Comments

  1. says

    So my wife is afraid of wasps (the insects), and she doesn’t much care for spiders.
    When eating outdoors the other night a wasp starting bothering us, and she got really annoyed, the wasp flew around the table, and settled on the ground by the wooden siding on the house.
    Suddenly a large spider sprang out from behind the siding, caught the wasp, killed it and pulled it up behind the siding.
    The whole process took perhaps 30 second or a minute.
    Now my wife isn’t sure whether she ought to give in and start loving spiders, or burn the house to the ground to rid the world of the nightmare spider😀

  2. jrkrideau says

    I seem to be seeing more and more spiders sice this blog went into an arachnophrense.. The other day I sat down on patio for lunch and a large spider fell on my table before I was even served.

  3. Elladan says

    The responses here made me wonder something:

    When was it that spiders were classified as being separate from insects, anyway?
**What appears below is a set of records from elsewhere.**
(* ===== verification/Prelude.v ===== *)
(** * A verification of tlsvpn-rs

    tlsvpn-rs is a layer-2 VPN over several parallel TLS connections.  A frame
    read from the TAP device or from another session enters the virtual switch,
    which hands it to the port of the destination session.  The port numbers it,
    feeds the XOR FEC encoder, picks one of the session's backends (physical
    connections) with the adaptive scheduler and enqueues it in that backend's
    batch queue; the backend's TLS writer frames, pads and optionally seals it.
    On the other side a scanner cuts the byte stream into frames, the inner
    cipher opens them, and the receive actor of the session filters duplicates,
    repairs losses with the FEC decoder, restores the order and delivers to the
    switch.  Around the data plane the server keeps a table of sessions: a handshake
    authenticates a client, creates or resumes its session, negotiates keys, FEC and
    rates, and leases one IPv4 and one IPv6 address; the client keeps an identity and a
    resume token on disk, supervises its connections and configures the host.

    ** Files, in order

    - [Prelude]: machine integers as [Z] with explicit wrap-around and saturation,
      big-endian codecs, slices, the [result] type, tactics and hint databases.
    - [Protocol] ([src/src/protocol.rs]): the FEC_MODE codec, the receive fence
      ([FecRxFenceState], atomic and actor versions) and the sender's mode state
      machine ([FecTxModeState]).  The codec is exact, the fence refines a
      specification by intervals and never regresses, the controls the sender
      emits are well formed.
    - [Utils] ([src/src/utils.rs]): the xorshift source [FastRand], client ids,
      MAC texts.
    - [Crypto] ([src/src/crypto.rs]): key derivation, nonces, in-place sealing and
      opening, tokens, padding policy.  The AEADs, hashes and HMAC are the class
      [CryptoPrims]; their documented laws are [CryptoLaws], and [toy_prims] is an
      instance of both.
    - [Frame] ([src/src/frame.rs]): frame writer, batch padding, [FrameScanner] over
      an explicit list of read results.  Any stream written is read back under any
      fragmentation; oversized headers are refused at once.
    - [Xor], [Fec], [FecSpec] ([src/src/fec.rs]): the XOR kernels of every processor,
      the encoder, the mutex and the actor decoder.  The kernels are bytewise XOR,
      one parity repairs any single loss, the decoders are equal, memory is bounded.
    - [Buffer], [Reorder], [ReorderSpec] ([src/src/buffer.rs]): frame pools, duplicate
      filter, reorder ring.  The ring refines a map with an acceptance window;
      delivery is in order, exactly once, complete for permutations, and a gap is
      skipped after 50 ms.  Delivering the very last number makes the ring forget its
      position.
    - [RxActor], [RxSpec] ([src/src/rx_actor.rs]): the receive pipeline of a session,
      end to end over the three components above, and the threads that share it: a step
      under the state lock and the delivery after it are separate steps ([thread_step]).
      Frames are released in order and once over all threads; the delivery callback sees
      that order when no thread locks while another still has frames in hand, and may
      see another one otherwise.
    - [Adaptive] ([src/src/adaptive_multipath.rs]): the scheduler.  It chooses
      uncongested paths of low RTT, keeps one to four of them active and serves the
      active ones by weighted fair queueing.
    - [Queue] ([src/src/net.rs], [src/src/frame.rs]): [OwnedBatchQueue] is a bounded FIFO.
    - [Port], [PortSpec] ([src/src/net.rs]): [AsyncPort].  Sequence numbers and hence
      nonces are unique in an epoch, in the stream of a backend, over any sequence of
      sends and writer pops, a control precedes the data it governs, every frame is
      queued once or counted as dropped.
    - [VSwitch] ([src/src/net.rs]): registered MACs cannot be hijacked or claimed by
      others, frames do not return to their source, floods are bounded, the batch
      path equals the scalar path.
    - [Pool] ([src/src/server.rs], [src/src/utils.rs]): the address pool never leases an
      address twice and never leaks one; CIDR parsing and validation.
    - [Brutal] ([src/src/net.rs]): TCP Brutal parameters over a class of socket
      operations; a connection's shares add up, and a socket is shaped or restored.
    - [PeerInfo] ([src/src/peer_info.rs]): the host facts a client reports are bounded.
    - [Session], [SessionSpec], [SessionGuard] ([src/src/server.rs], [src/src/api.rs]): the
      session table, [handle_handshake] with every check, resume tokens, epochs, closing,
      sweeping, reaping, bans and operator actions.  Over any sequence of operations the
      connection counters are exact, the sessions of the table hold exactly the ports,
      MAC bindings, registry entries and addresses; tokens survive lost answers, only
      entitled peers are admitted, idle sessions are reclaimed unless their sequence
      numbers ran out.
    - [FecKeys]: the data path leaves the parity ciphers of ports and decoders in place.
    - [Policy] ([src/src/net.rs]): policy routing; the cleanup undoes the installation.
    - [Cork] ([src/src/tcp_cork.rs]): bytes are held back for a bounded time only.
    - [Socks] ([src/src/socks5.rs]): the proxy's text form and the handshake.
    - [Hooks] ([src/src/hooks.rs], [src/src/client_state.rs]): lifecycle hooks run once,
      the state file is replaced atomically.
    - [TapDelivery] ([src/src/client.rs]): the queue to the TAP writer and the receive
      batches of the client; the device gets exactly the accepted frames in order.
    - [Client], [ClientSpec] ([src/src/client.rs]): start-up identity, request and answer,
      epoch adoption, reconnect pacing.
    - [Handshake]: client and server together.  Both ends derive the same keys, and the
      encoders and decoders of both hold the parity keys crosswise; an epoch with a fresh
      salt is switched once, the saved epoch does not regress.
    - [Writer], [WriterSpec], [WriterRun] ([src/src/server.rs], [src/src/client.rs],
      [src/src/stats_accounting.rs]): the loops that move queued frames into TLS and TLS
      output into the socket, over a class for rustls ([Rustls], [RustlsLaws], instance
      [plain_tls]) and a scripted socket.  They end, agree with each other, write a FIFO
      that the peer decodes exactly, and keep the scheduler's byte count exact.
    - [Reader], [ReaderSpec] ([src/src/server.rs]): the receive loop of a connection.  It
      ends, and the size of its batches is invisible.
    - [Worker], [WorkerSpec], [WorkerRefine], [WorkerGuard] ([src/src/server.rs],
      [src/src/net.rs]): the threads that accept and serve connections.  A worker keeps its
      limits and hands every connection back once; all workers together refine the session
      operations, so that the theorems on sessions hold of the running server; strangers
      get a 403 page and reach nothing, serving ends, silent peers are dropped.
    - [StreamSpec]: what a received stream stands for, shared by both directions.
    - [ClientRx], [ClientRxSpec] ([src/src/client.rs]): the data loop of a client's
      connection, turn by turn: guards, poll deadline, socket, frames, batches, timers.  It
      ends, respects its deadlines, and rotates an exhausted epoch once.
    - [Downlink], [Uplink]: sender, stream and receiver together.  What the server queues
      for a connection arrives on the client's TAP device in order, once and complete, less
      the batches a full delivery queue refuses and counts; what the client queues leaves
      the server's switch as if it had been handed over directly.  Both are about one
      connection with consecutive numbers: the client of a single connection, and a server
      session without receive actor and FEC.  Producers, turns, socket
      answers and cuttings of the stream interleave in any way.
    - [Lifecycle], [TapReader] ([src/src/client.rs], [src/src/utils.rs], [src/src/tap.rs]):
      interface, routing and scripts from the answer to the data loop, cleanup and exit
      status; the thread that reads the device.  Scripts run once, the up script only on a
      ready network, the first failure is reported; every frame read reaches the port.
    - [Tls] ([src/src/client.rs], [src/src/server.rs], [src/src/api.rs]): the choice of the
      certificate check, the pin, and the record of a client's greeting.  A pin accepts
      exactly its certificate; the fingerprint determines the offer.
    - [WebState], [WebSpec] ([src/src/web_parity.rs]): JSON values, redaction and merging
      of secrets, changed paths.  The redacted form can be submitted back without loss,
      the list of changed paths is exact.
    - [WebStore], [WebStoreSpec], [TrafficSpec], [Calendar] ([src/src/web_parity.rs]):
      login sessions, event ring and subscribers, traffic buckets, calendar day.  Sessions
      follow their own history, subscribers miss nothing, the buckets add up to the
      counters, the day is the Gregorian one.
    - [Trend] ([src/src/web_parity.rs]): the rate rings over a class of floating-point
      operations, and one observation as a whole.  The rings are bounded and account for
      every byte and every moment.
    - [Status], [StatusSpec], [ClientStatus] ([src/src/server.rs], [src/src/client.rs]): the
      statistics value and the metrics text of both modes.  The FEC counts of the
      statistics are conserved by every operation on sessions, less what is decoded for a
      session that already left the table, and by every answer a client takes; a collector reads every metric; the counters of the server's metrics are not
      conserved, nor is the traffic of a session that is destroyed between observations.
    - [Config], [ConfigSpec] ([src/src/main.rs]): decoding, defaults and validation of the
      configuration; what an accepted document guarantees.
    - [Api], [ApiSpec] ([src/src/api.rs], [src/src/webui_assets.rs]): one HTTP request from
      the guard to the reply.  Without credentials nothing happens and nothing leaks, a
      login lasts, and no request leaves a configuration that the next start refuses.

    ** Conventions

    A Rust method [T::m] is the function [m], or [T_m] where the name is shared; a
    struct is a record whose fields carry a short prefix.  [&mut self] methods return
    the new state.  [Result] is [result], [Option] is [option].  Unsigned integers are
    [Z] kept in range by the operations ([u32_wrap], [u64_sat_add], ...); lengths and
    counts of objects in memory are [nat].  Unchecked arithmetic wraps as in the
    release profile.  Atomics and mutex-protected data are plain fields: an operation
    is a function on the state, and interleavings are sequences of operations
    ([rb_run], [thread_run], [queue_run], [backend_run], [port_run], [vs_run], [pool_run], [server_run],
    [td_step], [writer_runs], [pool_step]).  Clocks are
    arguments.  Names that end in [Spec] hold invariants, abstract specifications and
    theorems.

    ** Bounds and fuel

    Loops that are not structural take fuel and the theorems show that it suffices:
    the reorder flush runs at most once per ring slot; the scanner's fuel is a measure
    of the remaining reads and bytes; the dispatch loop has the turns its attempt
    counter allows; the batch loop of the switch has one turn per frame; the address
    scan doubles, so the width of the family gives enough turns for every network; the
    fill loops of the writers have one turn per waiting batch; the receive loop has one
    turn per unread byte, and a frame takes ten, before the handshake as after it.
    The theorems on the order of delivery are about the sequence numbers 1 to
    0xfffffffe of an epoch and need what arrives to lag less than about 2^32 - 65600
    numbers ([STALE_LIMIT], [RECENT_LIMIT]): the code compares numbers modulo 2^32.

    ** Parameters

    Code outside the repository is a class with its documented laws and an instance: the
    ciphers and hashes ([CryptoPrims]), hex and UUID libraries ([HexCodec], [UuidLib]),
    JSON of the state file ([StateCodec]), JSON and Base64 of requests ([Decoders]), the
    programs behind the dashboard ([Provider]), channels ([FrameChannel]), socket options
    ([BrutalSocketOps]), the ip(8) tool ([IpTool]), address texts ([family]), rustls
    ([Rustls]), floating-point numbers ([FloatOps]).

    ** What is not modelled

    Threads, sockets, TLS itself, mio polling and timers (their effects are the operations
    and the clock arguments); races inside one operation, where a lock is released and
    taken again (the delivery of the receive actor apart, whose two halves are steps of
    their own in [RxActor]; the loops in [Reader] and [ClientRx] take them together); the JSON text of handshake messages and of the configuration (the models
    start at the decoded value); members of the statistics that are floating-point numbers;
    the system call wrappers of [src/src/net.rs] (socket options, marks, RTT and MSS of a
    socket); the start-up of threads and listeners and the rebinding of the dashboard;
    dialling, DNS and the TAP device: these are calls of the operating system with no state
    of the program around them.  The flood tokens are exact numbers where the source uses
    [f64].  Recycling of payload buffers is modelled for the pools themselves and for the
    thread that reads the device, not at each place that drops a frame. *)
From stdpp Require Export base list gmap strings.
From Stdlib Require Export ZArith Lia.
    After all, fungi were considered plants when I looked them up in my elementary school’s antique encyclopedia… But I wasn’t able to find the answer just by typing the question into a search engine, so I’m afraid it eludes my puny engineer mind.

  4. fusilier says

    @Elladan #6

    Before 1758, since that’s the date for Linneaus’ Systemae Naturae

    fusilier, busy avoiding blockquotes

    James 2:24

  5. davidc1 says

    Didn’t Dr Muffet used to feed ground up spiders to his daughter ,that’s enough to put anyone off spiders .

  6. davidc1 says

    @2 Out there in cyper spaec there is a photo of a spider hiding behind some poor sods toothbrush ,so if that happened to your good lady wife would she insist you.
    A ,burn the house down straight away ?
    Or
    B ,spend the night in a hotel ,and burn the house down in the morning ?

  7. Elladan says

    @fusilier #9:

    I tried to verify this, but this copy of Systema Naturale I found places spiders in the class Insecta!

    https://archive.org/details/SystemaNaturae/page/n73/mode/2up

    Ok, but that’s the 1748 edition. What about a later edition? This appears to be the 1758 edition, printed in 1894:

    https://archive.org/details/carolilinnisys00linn/page/344/mode/2up

    Despite my inferior knowledge of biology, my impression is that the LA Herald may have had the literature on their side. More authoritative investigation is warranted!

  8. blf says

    @9 & @14, According to The Biology of Spiders (PDF), Theodore H Savory, 1928, page 2:

    The name Arachnida […] was created by Lamarck when in 1815 he separated Scorpions, Spiders and Mites from the order Aptera of the Linnean Insecta. The Class Insecta of Linneus was almost co-extensive with the Entoma of Aristotle, as well as with the modern phylum Arthropoda founded by von Sievold and Stannius.